Climbing Beans In Rwanda: Development, Impact, And Challenges

Citation:
Musoni A;, Buruchara R;, Kimani PM. "Climbing Beans In Rwanda: Development, Impact, And Challenges."; 2001.

Abstract:

Beans (Phaseolus vulgaris L.) are the second major contributor of dietary protein in East and Central Africa. With an adoption rate of 50% among farmers just 10 years after their introduction, improved climbing beans are fast replacing the bush type, raising on-farm productivity and contributing significantly to the GDP in Rwanda. Due to their yield advantage of 150% to 300% and better disease resistance, climbing beans have shown great potential for intensified production in other densely populated, humid, root-rot infested highlands in southern Uganda and central and western Kenya, as well as northern Tanzania, where improved varieties of climbing beans released in Rwanda have been introduced in recent years.

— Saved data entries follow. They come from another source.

Lemma zhao_exponent_nfw :
  np_divide (np_subtract (Some 3) (Some 1)) (Some 1) = Some 2.
Proof.
  rewrite np_subtract_some, np_divide_some by lra. f_equal. lra.
Qed.

(** C5. For every radius [r] (positive or not), scale radius [r_s] and
    characteristic density [rho_s], the Zhao formula evaluated with
    [alpha = 1], [beta = 3], [gamma = 1] returns what the NFW formula
    returns; in exact arithmetic the two are equal, not only close. *)
Theorem zhao_131_is_nfw (radius : ndarray) (r_s rho_s : float) :
  ZhaoProfile.evaluate radius (Scalar r_s) (lit 1) (lit 3) (lit 1)
                       (Scalar rho_s)
  = NFWProfile.evaluate radius (Scalar r_s) (Scalar rho_s).
Proof.
  unfold ZhaoProfile.evaluate, NFWProfile.evaluate, lit.
  destruct radius as [r | rs]; simpl.
  - rewrite zhao_exponent_nfw, np_power_1_float. reflexivity.
  - rewrite zhao_exponent_nfw.
    assert (E : map (fun x => np_power x (Some 1))
                    (map (fun x => np_divide x r_s) rs)
                = map (fun x => np_divide x r_s) rs).
    { rewrite <- (map_id (map _ rs)) at 2.
      apply map_ext. intros a. apply np_power_1_float. }
    rewrite E. reflexivity.
Qed.

(** ** C10: every formula is homogeneous of degree 1 in [rho_s] *)

Lemma np_divide_scale (c : R) (rho d : float) :
  np_divide (np_multiply (Some c) rho) d
  = np_multiply (Some c) (np_divide rho d).
Proof.
  destruct rho as [x | ], d as [y | ]; try reflexivity.
  rewrite np_multiply_some. unfold np_divide.
  destruct (Req_dec_T y 0); [reflexivity | ].
  rewrite np_multiply_some. f_equal. unfold Rdiv. ring.
Qed.

Lemma np_multiply_scale (c : R) (rho a : float) :
  np_multiply (np_multiply (Some c) rho) a
  = np_multiply (Some c) (np_multiply rho a).
Proof.
  destruct rho as [x | ], a as [y | ]; try reflexivity.
  rewrite !np_multiply_some. f_equal. ring.
Qed.

(** C10. For each of the six variants, every radius, every choice of the
    parameters and every scalar [c] (positive or not), evaluating the
    formula with [c * rho_s] in place of [rho_s] gives [c] times the density
    obtained with [rho_s]. *)
Theorem evaluate_homogeneous (c : R) (r r_s alpha beta gamma rho_s : float) :
  let scaled := Scalar (np_multiply (Some c) rho_s) in
  let times_c (m : result ndarray) := v <- m ;; lit c *. v in
  ZhaoProfile.evaluate (Scalar r) (Scalar r_s) (Scalar alpha) (Scalar beta)
                       (Scalar gamma) scaled
  = times_c (ZhaoProfile.evaluate (Scalar r) (Scalar r_s) (Scalar alpha)
                                  (Scalar beta) (Scalar gamma) (Scalar rho_s))
  /\ NFWProfile.evaluate (Scalar r) (Scalar r_s) scaled
     = times_c (NFWProfile.evaluate (Scalar r) (Scalar r_s) (Scalar rho_s))
  /\ EinastoProfile.evaluate (Scalar r) (Scalar r_s) (Scalar alpha) scaled
     = times_c (EinastoProfile.evaluate (Scalar r) (Scalar r_s)
                                        (Scalar alpha) (Scalar rho_s))
  /\ IsothermalProfile.evaluate (Scalar r) (Scalar r_s) scaled
     = times_c (IsothermalProfile.evaluate (Scalar r) (Scalar r_s)
                                           (Scalar rho_s))
  /\ BurkertProfile.evaluate (Scalar r) (Scalar r_s) scaled
     = times_c (BurkertProfile.evaluate (Scalar r) (Scalar r_s)
                                        (Scalar rho_s))
  /\ MooreProfile.evaluate (Scalar r) (Scalar r_s) scaled
     = times_c (MooreProfile.evaluate (Scalar r) (Scalar r_s)
                                      (Scalar rho_s)).
Proof.
  unfold ZhaoProfile.evaluate, NFWProfile.evaluate, EinastoProfile.evaluate,
    IsothermalProfile.evaluate, BurkertProfile.evaluate,
    MooreProfile.evaluate, lit; simpl.
  repeat split;
    rewrite ?np_divide_scale, ?np_multiply_scale; reflexivity.
Qed.

(** ** C9: which methods write to the profile *)

Lemma leaves_unchanged_ret {A} (a : A) : leaves_unchanged (mret a).
Proof. intros self. reflexivity. Qed.

Lemma leaves_unchanged_lift {A} (r : result A) : leaves_unchanged (lift r).
Proof. intros self. unfold lift. destruct r; [reflexivity | exact I]. Qed.

Lemma leaves_unchanged_get : leaves_unchanged get_self.
Proof. intros self. reflexivity. Qed.

Lemma leaves_unchanged_bind {A B} (m : method A) (k : A -> method B) :
  leaves_unchanged m -> (forall a, leaves_unchanged (k a)) ->
  leaves_unchanged (mbind m k).
Proof.
  intros Hm Hk self. unfold mbind.
  specialize (Hm self). destruct (m self) as [[a self'] | e]; [ | exact I].
  subst self'. apply Hk.
Qed.

Create HintDb frame.

#[local] Hint Resolve leaves_unchanged_ret leaves_unchanged_lift
  leaves_unchanged_get : frame.

Ltac frame :=
  repeat (apply leaves_unchanged_bind; [ | intros ?]); auto with frame.

Lemma call_frame (radius : ndarray) : leaves_unchanged (call radius).
Proof. unfold call. frame. Qed.

Lemma eval_squared_frame (radius separation : ndarray) :
  leaves_unchanged (_eval_squared radius separation).
Proof. unfold _eval_squared. frame. Qed.

Lemma integrate_frame func xmin xmax separation ndecade :
  (forall x s, leaves_unchanged (func x s)) ->
  leaves_unchanged
    (integrate_spectrum_separation func xmin xmax separation ndecade).
Proof. intros Hf. unfold integrate_spectrum_separation. frame. Qed.

Lemma same_except_set (key : string) (x : float) (ps : Parameters) :
  same_except key ps (par_set_value ps key x).
Proof.
  induction ps as [ | par ps IH]; simpl; [constructor | ].
  destruct (String.eqb (name par) key) eqn:E.
  - constructor.
    + simpl. split; [reflexivity | ].
      apply String.eqb_eq in E. intros N; contradiction.
    + clear. induction ps; constructor; auto.
  - constructor; [split; reflexivity | exact IH].
Qed.

Lemma par_imul_changes_only (key : string) (scale : ndarray) :
  changes_only key (par_imul key scale).
Proof.
  intros self. unfold par_imul.
  destruct (par_get (parameters self) key) as [par | ]; [ | exact I].
  destruct (Scalar (value par) *. scale) as [v | e]; simpl; [ | exact I].
  destruct (as_float v) as [x | e]; simpl; [ | exact I].
  split; [reflexivity | apply same_except_set].
Qed.

(** C9. [integral] and its helpers [_eval_squared] and
    [integrate_spectrum_separation] (and [__call__]) return the profile
    object exactly as they received it, for any bounds, separation and
    [ndecade]; [scale_to_local_density], the one method that writes, keeps
    the kind, the names and the order of the parameters, and the value of
    every parameter that is not called [rho_s]. *)
Theorem only_scale_to_local_density_mutates :
  (forall rmin rmax separation ndecade,
      leaves_unchanged (integral rmin rmax separation ndecade))
  /\ (forall radius separation,
         leaves_unchanged (_eval_squared radius separation))
  /\ (forall xmin xmax separation ndecade,
         leaves_unchanged
           (integrate_spectrum_separation _eval_squared xmin xmax separation
                                          ndecade))
  /\ (forall radius, leaves_unchanged (call radius))
  /\ changes_only "rho_s" scale_to_local_density.
Proof.
  repeat split.
  - intros. unfold integral. frame.
  - apply eval_squared_frame.
  - intros. apply integrate_frame, eval_squared_frame.
  - apply call_frame.
  - intros self. unfold scale_to_local_density, mbind.
    pose proof (call_frame (lit DISTANCE_GC) self) as Hc.
    destruct (call (lit DISTANCE_GC) self) as [[rho self1] | e]; [ | exact I].
    subst self1. unfold lift.
    destruct (lit LOCAL_DENSITY /. rho) as [scale | e]; [ | exact I].
    apply par_imul_changes_only.
Qed.

(** ** C7: the value at the scale radius *)

Lemma Rpower_1_base (y : R) : Rpower 1 y = 1.
Proof. unfold Rpower. rewrite ln_1, Rmult_0_r. apply exp_0. Qed.

Lemma Rpower_2_2 : Rpower 2 2 = 4.
Proof.
  replace 2 with (INR 2) at 2 by (simpl; lra).
  rewrite Rpower_pow by lra. simpl. lra.
Qed.

Lemma Rpower_2_neg2 : Rpower 2 (-2) = / 4.
Proof.
  replace (-2) with (Ropp 2) by lra.
  rewrite Rpower_Ropp, Rpower_2_2. reflexivity.
Qed.

(** Reduce an equation between two finite scalar results to the equation
    between the reals. *)
Ltac reals :=
  match goal with
  | |- Ok (Scalar (Some ?a), ?p) = Ok (Scalar (Some ?b), ?p) =>
      cut (a = b); [intros ->; reflexivity | ]
  | |- Ok (Scalar (Some ?a)) = Ok (Scalar (Some ?b)) =>
      cut (a = b); [intros ->; reflexivity | ]
  end.

(** C7. For each of the six variants and every non-zero scale radius
    [r_s], the profile constructed with default shape parameters and called
    at [r = r_s] returns the documented formula with [r / r_s = 1]; for NFW
    that value is [rho_s / 4]. *)
Theorem value_at_scale_radius (k : ProfileKind) (r_s rho_s : R) :
  r_s <> 0 ->
  let p := with_default_shape k (Some (Some r_s)) (Some (Some rho_s)) in
  call (lit r_s) p = Ok (lit (closed_form_at_scale_radius k rho_s), p)
  /\ closed_form_at_scale_radius NFW rho_s = rho_s / 4.
Proof.
  intros Hr p. split.
  - subst p. unfold call, mbind, get_self, lift, lit.
    destruct k; simpl;
      rewrite !(np_divide_some r_s r_s) by assumption;
      replace (r_s / r_s) with 1 by (field; assumption).
    + unfold ZhaoProfile.DEFAULT_ALPHA, ZhaoProfile.DEFAULT_BETA,
        ZhaoProfile.DEFAULT_GAMMA.
      rewrite zhao_exponent_nfw, np_power_1, np_add_some, np_power_2,
        np_multiply_some.
      rewrite np_divide_some by lra.
      reals.
      replace (1 / 1) with 1 by lra. rewrite !Rpower_1_base.
      replace ((1 - 3) / 1) with (-2) by lra.
      replace (1 + 1) with 2 by lra. rewrite Rpower_2_neg2. lra.
    + rewrite np_add_some, np_power_2, np_multiply_some.
      rewrite np_divide_some by lra.
      reals.
      replace (1 + 1) with 2 by lra. rewrite Rpower_2_neg2. lra.
    + unfold EinastoProfile.DEFAULT_ALPHA.
      rewrite np_divide_some by lra.
      rewrite np_power_pos by lra.
      rewrite np_subtract_some, !np_multiply_some. simpl.
      rewrite np_multiply_some. reals.
      rewrite Rpower_1_base. do 2 f_equal. lra.
    + rewrite np_power_2, np_add_some. rewrite np_divide_some by lra.
      reals. simpl. lra.
    + rewrite np_power_2, !np_add_some, np_multiply_some.
      rewrite np_divide_some by lra.
      reals. simpl. lra.
    + rewrite !np_power_pos by lra.
      rewrite np_add_some, np_multiply_some.
      rewrite np_power_pos by lra. rewrite np_multiply_some.
      reals. replace (1 / 1) with 1 by lra. reflexivity.
  - unfold closed_form_at_scale_radius, documented_formula.
    replace (1 + 1) with 2 by lra. rewrite Rpower_2_neg2. lra.
Qed.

The economic returns from growing climbers have encouraged farmers to invest in species like Leucaena and Calliandra to overcome staking problems, which has, at the same time, enabled farmers to exploit other values of the species, such as soil protection, soil improvement, fodder for ruminants, or a source of cooking fuel. Current research by Institut des Sciences Agronomiques du Rwanda (ISAR) aims at developing climbing beans with red and red-mottled seed, having multiple disease resistance to meet the internal, regional, and international market demand.